> **Problem to work on**: Pull each line containing "behind" out of the data and copy it.

Records from a data source
+ + + +

(* ===== verification/Prelude.v ===== *)
(** * Fresh VPN: a verification of its core logic

    Fresh VPN is a VPN client: a Qt/C++ application with QML pages (client/), an
    Android application in Kotlin (client/android/), a privileged daemon that sets
    up interfaces and routes (client/daemon/, client/platforms/), a background
    service (service/, ipc/) and an installer (deploy/installer/).  This library
    models the way of a connection from the settings to the daemon (which server is
    tried, what is routed through the tunnel, what is told and stored), the state
    of the daemon, the firewall and the kill switch on Linux, what the page of the
    connection shows, the scripts of the installer, and the data and scripts behind
    the pages.  Paths below are relative to src/.

    ** Files and what they model

    - [Prelude]: source text, bits of integers, byte arrays as big- and
      little-endian numbers, exhaustive checks of finite ranges.
    - [IpAddress]: the class [IPAddress] of client/mozilla/shared/ipaddress.cpp.
      An address is a [QHostAddress] value: a 32-bit number or sixteen bytes.
      Masks, membership, overlap, subnets and the exclusion of networks are the
      methods of the same names.
    - [IpRange]: client/android/utils/src/main/kotlin/net/{IpAddress,IpRange,
      IpRangeSet}.kt.  An address is the list of its bytes; [None] is a thrown
      exception.
    - [AndroidRoutes]: the builder of client/android/protocolApi/src/main/kotlin/
      ProtocolConfig.kt: split tunnelling, and the flattening of excluded routes
      for Android versions that cannot exclude.
    - [JsText]: strings of the scripting engine, and the interface [ArraySort] of
      its sort.
    - [CountryNames]: client/ui/qml/Components/countrynames.js, tables included.
    - [Faq]: client/ui/qml/Components/FreshFaq.js and the navigation of the help
      pages that show it.
    - [Script]: scripts, that is, programs over variables and a history of calls
      to their surroundings, with the classes [Extends], [Total], [Keeps] and
      [Preserves] that are proved along a script's structure.
    - [InstallerEnv], [ControlScript], [ComponentScript]: the scripts of
      deploy/installer/qif and the interface of the framework that runs them.
    - [Language]: the choice of the language (client/ui/controllers/
      languageUiController.cpp, client/ui/models/languageModel.cpp) and
      [CoreController::updateTranslator].
    - [Json]: values of JSON and the strings of Qt, as Qt documents them; a null
      string and an undefined value are [None].  Numbers are exact.
    - [Config]: the configuration of an interface (client/daemon/interfaceconfig.h
      and .cpp) and [Daemon::parseConfig].  The interface [Qt] holds the parsers of
      addresses and enumerations.
    - [Daemon]: client/daemon/daemon.cpp: connections, excluded addresses,
      activation, deactivation, switching, handshakes and status.  The utilities
      of the platforms are the interface [Utils].
    - [Framing], [LocalSocket], [LocalServer]: the local socket.  [Framing] has the
      loops over lines of both ends, [LocalSocket] the client
      (client/mozilla/localsocketcontroller.cpp) and [LocalServer] the daemon
      (client/daemon/daemonlocalserverconnection.cpp), which calls [Daemon].  A
      buffer is passed along the calls that use it.
    - [NetworkUtils]: formats of addresses and masks of
      client/core/utils/networkUtilities.cpp.
    - [SecureSettings]: client/secureQSettings.cpp, a map with a cache in front of
      it, encryption of chosen keys, and the keys themselves; the cipher and the file of
      [QSettings] are behind the interface [Cipher].
    - [AppSettings]: client/core/repositories/secureAppSettingsRepository.cpp.  A
      setting is a record of its key, default and conversions, read and written in
      one way; the sites of a mode are an ordered map.
    - [ServersRepository]: client/core/repositories/secureServersRepository.cpp and
      the kinds of configurations of client/core/utils/serverConfigUtils.cpp.  The
      text of the list and the build's endpoints are the interface [Storage].
    - [SiteTunnelling], [AppTunnelling]: the controllers of split tunnelling and of
      the allowed DNS servers (client/core/controllers/), over [AppSettings].
    - [Wireguard]: client/core/protocols/vpnProtocol.cpp and wireGuardProtocol.cpp:
      states, time limits and the probe of the traffic.  Messages of the daemon,
      replies and the passing of time are events ([PEvent]); what the protocol does
      is a list of outputs.
    - [VpnConnection]: client/vpnConnection.cpp: the configuration that the settings
      give, the calls of the service, and the states that are told.
    - [Failover]: client/core/controllers/connectionController.cpp: the servers that
      are tried one after another.  [System] puts it together with [VpnConnection]
      and [Wireguard].
    - [ConnectionUi]: client/ui/controllers/connectionUiController.cpp and the handlers
      of client/core/controllers/coreSignalHandlers.cpp that join it to [Failover]: the
      button, the states and texts that are shown, and the counters of a session.
    - [Firewall]: client/platforms/linux/daemon/linuxfirewall.cpp.  A line of the shell
      is a term of [sh], a method a list of lines; the tables of the kernel and what
      iptables takes as a rule are the interface [Iptables] with its laws.  [walk] is
      the way of a packet through the chains.
    - [KillSwitch]: service/server/killswitch.cpp as compiled for Linux, and the rules
      that client/platforms/linux/daemon/wireguardutilslinux.cpp adds for an interface,
      as operations of [Firewall].
    - [PingHelper]: client/mozilla/pinghelper.cpp, the ring of the last pings.
    - [ServerLatency]: client/ui/controllers/serverLatencyController.cpp: probes of
      servers and countries, lines of a subscription, and the speed test.
    - [AndroidTunnel]: the WireGuard tunnel of the Android application
      (client/android/wireguard, awg, and Protocol.kt of protocolApi): reading the
      configuration, setting up the interface with the routes of [AndroidRoutes], the
      text for the backend, and the life of a tunnel with its status jobs.
    - [AndroidService]: client/android/src/org/amnezia/vpn/AmneziaVpnService.kt over
      [AndroidTunnel]: the commands of clients, the jobs that connect, renew and
      disconnect, the handler of their exceptions and the collector of states.  A job is
      cut where it suspends, and any job may go on between any two events.
    - [ConnectionHealth]: client/ui/controllers/connectionHealthController.cpp: probes of
      the server while connected, and the latency, jitter and state that pages show.
    - [XrayInbound]: client/core/utils/serialization/inbound.cpp, the credentials of the
      local proxy of Xray, and values at paths (client/3rd/QJsonStruct/QJsonIO.hpp).
    - [ShareLinks]: client/core/utils/serialization/vless.cpp and the server of a
      configuration in client/core/controllers/selfhosted/exportController.cpp.  [QUrl] is
      an interface with its laws for plain texts and hosts, and a concrete one satisfies them.

    ** What the theorems show

    - Addresses: the exclusion of networks leaves exactly the addresses outside
      them and splits into disjoint networks; the byte-wise tests agree with the
      masks; an excluded range with host bits set makes the exclusion loop forever.
    - Android routes: the set of ranges is kept sorted and apart, its operations
      are union and difference, its networks cover a range exactly; split
      tunnelling routes exactly what the configuration says, and a case in which
      it does not.
    - Android tunnel: from a configuration over default routes to the interface and the
      peer, the addresses outside the excluded sites use the tunnel and those inside do not
      (servers for names on one brand aside), on systems that can exclude
      routes and on those that cannot; no failure leaves a tunnel open; a handshake
      that is told after the stop, and servers for names that are lost on one brand.
    - Android service: in a calm surrounding (clients connect only what is down, one
      disconnection at a time, a cancelled status job does nothing more) the state that
      is told is that of the tunnel, and only the job that a disconnection cancels can
      set one up; a disconnection goes through in every schedule that gives its job and that
      of the connection their turns.  A disconnection that comes too early
      and waits for its timeout, and a renewal that outlives a disconnection.
    - Daemon: the counted exclusions are the routes that are set, in every state
      that commands can reach; an activation settles; a deactivation leaves
      nothing; a switch exchanges exclusions, except for ranges.
    - Local socket: however the bytes are cut, the complete lines are handled in
      order; a request of the client is what the daemon activates; each message of
      the daemon has its effect on the client; the client gives up after ten
      retries and loses no callback.
    - Choice of a server: a connection ends at the first server that works or with
      the failure of the last of at most three; closing ends the choice, unless a
      failure is already on its way.
    - Protocol and connection: an attempt is over after fifteen seconds; connected is
      said only after a probe was answered; failures are told before the stop, a
      renewal hides it; what the settings say is what the daemon is sent, as far as the
      ranges of the configuration allow it and the mode of applications aside; failures
      that are told twice, a late message that is believed, a closing that does not
      end.
    - Firewall and kill switch: the tables hold what an abstract list of anchors says,
      and a packet gets the verdict of the first enabled rule; removal restores every
      table (a rule without words, which the linking deletes, aside).  With the kill switch
      on, exactly the named kinds of traffic pass, in any state the service can reach; the strict mode blocks everything between
      connections; in the mode of some sites, these are not blocked.
    - Page of the connection: what is shown belongs to the state, a press ends with the
      outcome of the choice of a server, a renewal opens once more; a change of the
      language that forgets counters, a preparation that never ends.
    - Pings and latencies: a reply counts if it answers one of the last thirty-two
      pings; every probe settles; a subscription starts one probe for each country; the
      best server is the one with the least positive latency; a speed test ends within
      twenty seconds.
    - Health of the connection: the values are those of the outcomes since the last news of
      the connection, within the bounds of the timeout; a probe of an earlier connection
      that counts in the next.
    - Xray: the local proxy asks for a password that is not empty and is read back; a
      link for a server with REALITY is read as that server, with defaults for three
      fields that are empty; what a link for a server
      with TLS leaves out.
    - Settings and servers: the encrypted settings behave like a map whose values are what
      the file gives back after a new start, as long as no group of settings is removed; a
      backup can be restored; the list of servers is consistent in every state, has a free name and
      a default after a removal, and is read back, doubles of a host aside.
    - Split tunnelling: the lists in memory are those that are stored, the preset
      grows without touching what the person chose, an export can be imported, and
      operations that lose an address or a prefix.
    - Configuration: the file for WireGuard has the settings that were meant,
      unless a text that is not checked has a line break; what of a configuration that is
      written as JSON is read back, and what is lost.
    - Installer: it goes on only after a look that does not show the application, and
      after an uninstaller that was found has ended with success; termination, the rights under which the application is started, the
      operations that undo the installation, and a failure that is ignored.
    - Pages: the country of a server name is that of the longest listed name in
      it; the help pages show the chosen section; the language shown is the
      last one chosen.

    ** Fuel and bounds

    Loops that are not structural take fuel.  The exclusion of a network takes at
    most 128 rounds (one for each bit of a prefix), the networks of a range at
    most 257; the theorems show that these are enough, and the theorem on host
    bits shows that no fuel is.  The message loop of the installer takes one unit
    for each time the user tries again, an activation two levels, the loops of the
    local socket one for each byte and each read.  The search for a free name of a
    server takes one more than there are servers, and a connection that is asked for
    three services of a request; the theorems show that both are enough.  A packet
    goes through three levels of chains (the root, an anchor and its rules), which are
    all there are in tables that the firewall laid out.

    ** What is not modelled

    Parsing and printing of addresses (Qt and Java), the Qt Installer Framework,
    the tools of the operating systems, QLocale and the translations, which are
    data in the format of Qt Linguist, the text of JSON and dates are parameters or
    interfaces.  Logging and layout are left out.  Assertions are those of a release
    build, which does not check them.  Of the connection the parts for Android and
    iOS and the protocols other than WireGuard are left out, and of the choice of a
    server the making of the configuration, which calls the configurators.  Threads
    are not modelled as such: signals of the connection are heard in their order
    after the call that sends them, and theorems that hold for any order say so.
    Doubles are the rationals that they stand for.  Of the firewall only Linux is
    modelled; rules whose text the shell or iptables may take for something else than
    one rule with an address are excluded by hypotheses.  Of the service of Android,
    notifications, statistics, stored states and the end of the process are left out, and
    exceptions that the handler throws again.

    Whole parts of the program are left out because what they do is in code that is not
    here: the controllers of the subscription and of self-hosted servers send requests and
    run scripts over SSH, the configurators fill in templates for those scripts, the
    routers, the platform daemons and the network extension of Apple's systems call the
    operating system, and the pages are layout and bindings.  The models of protocols and
    containers copy fields to and from JSON; what the repository of the servers asks of
    them is modelled there.  The links of vmess, trojan and ss follow the pattern of the
    vless links. *)

From stdpp Require Import base numbers list strings.
From Stdlib Require Import ZArith Lia Strings.Byte Btauto.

+ + + +

> **Answer area**:
    connection shows, the scripts of the installer, and the data and scripts behind
      [QSettings] are behind the interface [Cipher].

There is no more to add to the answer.